## Problem description
One part of the entries below is wanted: the lines from the one containing "#[export] Instance reading_replica" through the one containing "- intros s c". Write those out exactly and nothing else.

## Dataset entries
━━━━━━━━━━━━━━━━━━━━━━━━━━━━━━

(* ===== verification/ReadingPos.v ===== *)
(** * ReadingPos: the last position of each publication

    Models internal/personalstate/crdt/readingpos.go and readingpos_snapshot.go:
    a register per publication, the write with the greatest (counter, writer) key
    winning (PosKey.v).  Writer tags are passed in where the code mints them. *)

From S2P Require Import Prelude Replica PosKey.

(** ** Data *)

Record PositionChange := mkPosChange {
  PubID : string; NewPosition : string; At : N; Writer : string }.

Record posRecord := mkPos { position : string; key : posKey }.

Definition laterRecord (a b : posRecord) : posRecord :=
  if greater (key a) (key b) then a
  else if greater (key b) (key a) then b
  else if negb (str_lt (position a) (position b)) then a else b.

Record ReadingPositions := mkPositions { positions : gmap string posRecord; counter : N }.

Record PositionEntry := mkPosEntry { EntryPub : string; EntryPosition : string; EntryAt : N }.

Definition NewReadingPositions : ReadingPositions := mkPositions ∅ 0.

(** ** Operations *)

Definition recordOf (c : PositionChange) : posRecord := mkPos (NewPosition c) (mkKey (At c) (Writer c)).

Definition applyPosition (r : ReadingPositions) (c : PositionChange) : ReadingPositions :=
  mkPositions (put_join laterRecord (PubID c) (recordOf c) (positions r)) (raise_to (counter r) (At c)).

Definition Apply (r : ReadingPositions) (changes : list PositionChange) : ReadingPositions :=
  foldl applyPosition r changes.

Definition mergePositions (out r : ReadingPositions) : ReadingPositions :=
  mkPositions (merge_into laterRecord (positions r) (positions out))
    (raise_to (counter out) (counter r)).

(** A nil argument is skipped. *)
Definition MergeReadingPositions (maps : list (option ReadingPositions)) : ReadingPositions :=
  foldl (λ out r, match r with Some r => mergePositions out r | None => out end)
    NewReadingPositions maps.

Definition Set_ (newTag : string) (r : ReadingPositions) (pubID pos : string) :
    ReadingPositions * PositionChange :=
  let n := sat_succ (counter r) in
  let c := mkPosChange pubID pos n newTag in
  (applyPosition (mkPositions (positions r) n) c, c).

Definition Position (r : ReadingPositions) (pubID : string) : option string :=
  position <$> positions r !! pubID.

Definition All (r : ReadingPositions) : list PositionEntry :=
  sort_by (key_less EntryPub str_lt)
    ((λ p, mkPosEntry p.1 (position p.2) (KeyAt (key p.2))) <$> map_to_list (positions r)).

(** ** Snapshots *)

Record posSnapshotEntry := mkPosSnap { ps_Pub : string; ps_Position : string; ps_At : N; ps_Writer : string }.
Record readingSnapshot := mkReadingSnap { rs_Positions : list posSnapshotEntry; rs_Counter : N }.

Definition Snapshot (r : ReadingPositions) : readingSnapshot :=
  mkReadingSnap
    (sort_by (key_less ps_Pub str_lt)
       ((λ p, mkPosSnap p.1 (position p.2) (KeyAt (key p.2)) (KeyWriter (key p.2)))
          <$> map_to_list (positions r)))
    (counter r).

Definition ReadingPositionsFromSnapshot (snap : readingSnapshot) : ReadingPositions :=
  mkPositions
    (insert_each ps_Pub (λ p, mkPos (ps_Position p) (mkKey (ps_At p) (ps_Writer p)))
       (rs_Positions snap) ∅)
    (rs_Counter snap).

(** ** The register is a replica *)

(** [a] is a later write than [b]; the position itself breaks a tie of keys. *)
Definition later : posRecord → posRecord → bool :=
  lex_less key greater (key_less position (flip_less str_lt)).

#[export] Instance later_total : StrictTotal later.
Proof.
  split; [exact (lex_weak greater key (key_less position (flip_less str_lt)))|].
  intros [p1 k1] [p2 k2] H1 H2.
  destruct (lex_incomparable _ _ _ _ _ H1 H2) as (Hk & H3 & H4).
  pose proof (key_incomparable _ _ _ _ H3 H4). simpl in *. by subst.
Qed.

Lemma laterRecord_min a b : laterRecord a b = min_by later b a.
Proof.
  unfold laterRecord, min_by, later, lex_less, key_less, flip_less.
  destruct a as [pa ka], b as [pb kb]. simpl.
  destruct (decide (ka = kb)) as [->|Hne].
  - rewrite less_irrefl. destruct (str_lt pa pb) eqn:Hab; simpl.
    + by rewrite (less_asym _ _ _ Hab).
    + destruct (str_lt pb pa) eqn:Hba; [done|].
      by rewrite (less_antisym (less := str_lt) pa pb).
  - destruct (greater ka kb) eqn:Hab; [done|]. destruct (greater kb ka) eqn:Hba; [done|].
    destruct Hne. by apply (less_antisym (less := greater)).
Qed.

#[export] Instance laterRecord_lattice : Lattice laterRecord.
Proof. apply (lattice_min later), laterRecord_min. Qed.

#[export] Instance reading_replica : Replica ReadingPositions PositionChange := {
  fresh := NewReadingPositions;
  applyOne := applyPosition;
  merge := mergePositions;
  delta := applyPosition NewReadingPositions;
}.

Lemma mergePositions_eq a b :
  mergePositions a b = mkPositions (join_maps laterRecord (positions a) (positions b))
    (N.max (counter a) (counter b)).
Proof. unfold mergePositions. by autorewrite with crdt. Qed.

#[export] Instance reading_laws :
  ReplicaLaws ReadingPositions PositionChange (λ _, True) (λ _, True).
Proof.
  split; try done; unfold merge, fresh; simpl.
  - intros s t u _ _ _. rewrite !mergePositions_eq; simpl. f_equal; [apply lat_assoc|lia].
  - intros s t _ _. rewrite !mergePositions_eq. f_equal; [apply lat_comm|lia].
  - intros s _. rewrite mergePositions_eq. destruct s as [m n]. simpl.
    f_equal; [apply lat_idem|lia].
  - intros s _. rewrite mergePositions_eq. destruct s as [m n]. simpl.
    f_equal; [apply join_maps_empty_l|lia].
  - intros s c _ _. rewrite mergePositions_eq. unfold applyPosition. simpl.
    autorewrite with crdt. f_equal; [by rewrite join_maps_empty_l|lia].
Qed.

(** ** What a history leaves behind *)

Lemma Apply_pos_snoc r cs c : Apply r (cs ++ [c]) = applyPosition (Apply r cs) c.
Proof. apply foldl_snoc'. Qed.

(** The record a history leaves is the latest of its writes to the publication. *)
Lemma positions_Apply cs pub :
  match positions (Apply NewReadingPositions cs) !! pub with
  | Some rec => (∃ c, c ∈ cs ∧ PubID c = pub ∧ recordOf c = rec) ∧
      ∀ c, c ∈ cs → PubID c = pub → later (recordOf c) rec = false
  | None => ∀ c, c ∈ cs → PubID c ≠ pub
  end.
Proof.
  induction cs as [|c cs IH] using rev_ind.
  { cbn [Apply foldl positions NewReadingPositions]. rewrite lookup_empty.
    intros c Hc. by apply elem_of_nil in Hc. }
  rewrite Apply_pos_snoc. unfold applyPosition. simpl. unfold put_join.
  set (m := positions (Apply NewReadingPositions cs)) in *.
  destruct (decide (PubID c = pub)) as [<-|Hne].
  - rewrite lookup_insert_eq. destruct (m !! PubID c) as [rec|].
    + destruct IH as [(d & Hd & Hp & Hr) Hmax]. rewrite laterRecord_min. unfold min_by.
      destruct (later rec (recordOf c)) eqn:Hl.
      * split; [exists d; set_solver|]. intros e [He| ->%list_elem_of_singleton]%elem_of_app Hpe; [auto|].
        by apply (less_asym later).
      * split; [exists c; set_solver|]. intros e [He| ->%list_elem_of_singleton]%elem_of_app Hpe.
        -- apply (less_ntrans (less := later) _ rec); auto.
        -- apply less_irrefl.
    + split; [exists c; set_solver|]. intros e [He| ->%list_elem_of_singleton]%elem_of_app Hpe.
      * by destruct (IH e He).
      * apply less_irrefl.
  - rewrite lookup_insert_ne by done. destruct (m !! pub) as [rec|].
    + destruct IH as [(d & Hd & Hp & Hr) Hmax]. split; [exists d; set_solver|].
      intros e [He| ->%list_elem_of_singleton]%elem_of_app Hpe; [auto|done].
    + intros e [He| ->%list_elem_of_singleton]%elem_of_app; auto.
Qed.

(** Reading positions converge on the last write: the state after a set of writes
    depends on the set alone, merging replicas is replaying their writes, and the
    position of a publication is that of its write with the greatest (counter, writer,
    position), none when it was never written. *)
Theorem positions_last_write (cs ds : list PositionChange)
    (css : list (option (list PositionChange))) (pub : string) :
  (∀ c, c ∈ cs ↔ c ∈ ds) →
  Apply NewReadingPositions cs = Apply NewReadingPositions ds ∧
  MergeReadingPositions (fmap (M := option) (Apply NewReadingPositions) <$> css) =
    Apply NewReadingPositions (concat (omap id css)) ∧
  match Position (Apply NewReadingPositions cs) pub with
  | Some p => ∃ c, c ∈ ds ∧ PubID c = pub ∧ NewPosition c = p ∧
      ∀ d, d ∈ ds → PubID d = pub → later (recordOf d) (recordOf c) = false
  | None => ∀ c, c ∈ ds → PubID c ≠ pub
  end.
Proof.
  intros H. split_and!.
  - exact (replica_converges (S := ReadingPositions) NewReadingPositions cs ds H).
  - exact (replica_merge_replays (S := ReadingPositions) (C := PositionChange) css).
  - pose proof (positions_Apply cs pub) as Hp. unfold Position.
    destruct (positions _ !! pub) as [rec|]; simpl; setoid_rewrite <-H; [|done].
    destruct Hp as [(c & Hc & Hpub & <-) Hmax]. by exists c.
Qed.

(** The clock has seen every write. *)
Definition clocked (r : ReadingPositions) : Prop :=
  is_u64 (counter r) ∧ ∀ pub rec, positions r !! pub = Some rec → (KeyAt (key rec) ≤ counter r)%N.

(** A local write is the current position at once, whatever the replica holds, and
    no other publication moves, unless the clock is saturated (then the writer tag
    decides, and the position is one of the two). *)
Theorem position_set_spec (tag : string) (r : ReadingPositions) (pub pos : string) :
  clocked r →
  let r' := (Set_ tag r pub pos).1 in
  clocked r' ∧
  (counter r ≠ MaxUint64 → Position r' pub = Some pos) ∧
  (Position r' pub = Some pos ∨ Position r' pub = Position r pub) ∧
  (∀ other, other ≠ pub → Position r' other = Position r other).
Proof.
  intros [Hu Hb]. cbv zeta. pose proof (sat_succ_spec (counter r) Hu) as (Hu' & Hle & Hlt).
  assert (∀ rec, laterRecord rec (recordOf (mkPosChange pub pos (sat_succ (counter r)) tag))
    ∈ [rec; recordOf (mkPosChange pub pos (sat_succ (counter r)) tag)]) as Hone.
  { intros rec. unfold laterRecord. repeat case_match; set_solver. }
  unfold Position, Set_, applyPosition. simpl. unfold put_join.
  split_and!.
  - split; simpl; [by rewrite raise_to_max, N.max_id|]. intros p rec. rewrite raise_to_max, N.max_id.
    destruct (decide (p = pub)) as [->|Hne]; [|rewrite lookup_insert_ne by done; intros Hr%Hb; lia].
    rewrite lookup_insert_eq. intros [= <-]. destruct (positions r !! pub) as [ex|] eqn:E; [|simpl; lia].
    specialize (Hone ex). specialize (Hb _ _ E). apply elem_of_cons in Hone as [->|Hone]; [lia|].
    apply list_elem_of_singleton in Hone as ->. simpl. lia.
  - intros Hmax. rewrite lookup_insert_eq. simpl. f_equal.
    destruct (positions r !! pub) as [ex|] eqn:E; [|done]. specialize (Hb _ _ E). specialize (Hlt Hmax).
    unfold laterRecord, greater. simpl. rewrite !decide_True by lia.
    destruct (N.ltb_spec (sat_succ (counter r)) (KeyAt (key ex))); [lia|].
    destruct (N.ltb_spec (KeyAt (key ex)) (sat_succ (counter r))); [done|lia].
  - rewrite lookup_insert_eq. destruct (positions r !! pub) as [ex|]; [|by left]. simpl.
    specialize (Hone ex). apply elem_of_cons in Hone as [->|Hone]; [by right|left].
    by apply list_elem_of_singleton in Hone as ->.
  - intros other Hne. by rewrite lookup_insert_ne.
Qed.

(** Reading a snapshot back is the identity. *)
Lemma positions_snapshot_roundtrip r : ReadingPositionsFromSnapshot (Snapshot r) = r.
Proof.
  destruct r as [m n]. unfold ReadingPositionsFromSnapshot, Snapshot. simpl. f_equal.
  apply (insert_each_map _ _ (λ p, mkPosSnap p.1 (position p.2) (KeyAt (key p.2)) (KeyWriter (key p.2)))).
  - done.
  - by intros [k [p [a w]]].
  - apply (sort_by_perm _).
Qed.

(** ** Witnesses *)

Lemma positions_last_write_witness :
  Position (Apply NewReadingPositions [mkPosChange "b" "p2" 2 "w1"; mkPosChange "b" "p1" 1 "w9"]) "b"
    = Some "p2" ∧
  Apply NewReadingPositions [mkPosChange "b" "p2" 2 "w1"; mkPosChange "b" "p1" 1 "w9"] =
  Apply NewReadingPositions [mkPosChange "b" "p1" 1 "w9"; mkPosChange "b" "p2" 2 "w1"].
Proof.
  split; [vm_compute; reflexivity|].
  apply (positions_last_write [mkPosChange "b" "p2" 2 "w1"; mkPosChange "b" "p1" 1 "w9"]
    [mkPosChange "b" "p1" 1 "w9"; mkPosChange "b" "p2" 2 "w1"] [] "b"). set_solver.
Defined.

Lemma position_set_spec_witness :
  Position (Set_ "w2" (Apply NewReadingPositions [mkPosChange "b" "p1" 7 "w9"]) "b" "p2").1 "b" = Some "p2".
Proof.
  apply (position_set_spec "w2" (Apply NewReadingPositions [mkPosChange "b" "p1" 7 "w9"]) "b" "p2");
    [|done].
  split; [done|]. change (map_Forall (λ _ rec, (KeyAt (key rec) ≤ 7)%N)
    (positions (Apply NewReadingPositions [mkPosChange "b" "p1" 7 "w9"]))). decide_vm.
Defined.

━━━━━━━━━━━━━━━━━━━━━━━━━━━━━━

## Task result
#[export] Instance reading_replica : Replica ReadingPositions PositionChange := {
  fresh := NewReadingPositions;
  applyOne := applyPosition;
  merge := mergePositions;
  delta := applyPosition NewReadingPositions;
}.

Lemma mergePositions_eq a b :
  mergePositions a b = mkPositions (join_maps laterRecord (positions a) (positions b))
    (N.max (counter a) (counter b)).
Proof. unfold mergePositions. by autorewrite with crdt. Qed.

#[export] Instance reading_laws :
  ReplicaLaws ReadingPositions PositionChange (λ _, True) (λ _, True).
Proof.
  split; try done; unfold merge, fresh; simpl.
  - intros s t u _ _ _. rewrite !mergePositions_eq; simpl. f_equal; [apply lat_assoc|lia].
  - intros s t _ _. rewrite !mergePositions_eq. f_equal; [apply lat_comm|lia].
  - intros s _. rewrite mergePositions_eq. destruct s as [m n]. simpl.
    f_equal; [apply lat_idem|lia].
  - intros s _. rewrite mergePositions_eq. destruct s as [m n]. simpl.
    f_equal; [apply join_maps_empty_l|lia].
  - intros s c _ _. rewrite mergePositions_eq. unfold applyPosition. simpl.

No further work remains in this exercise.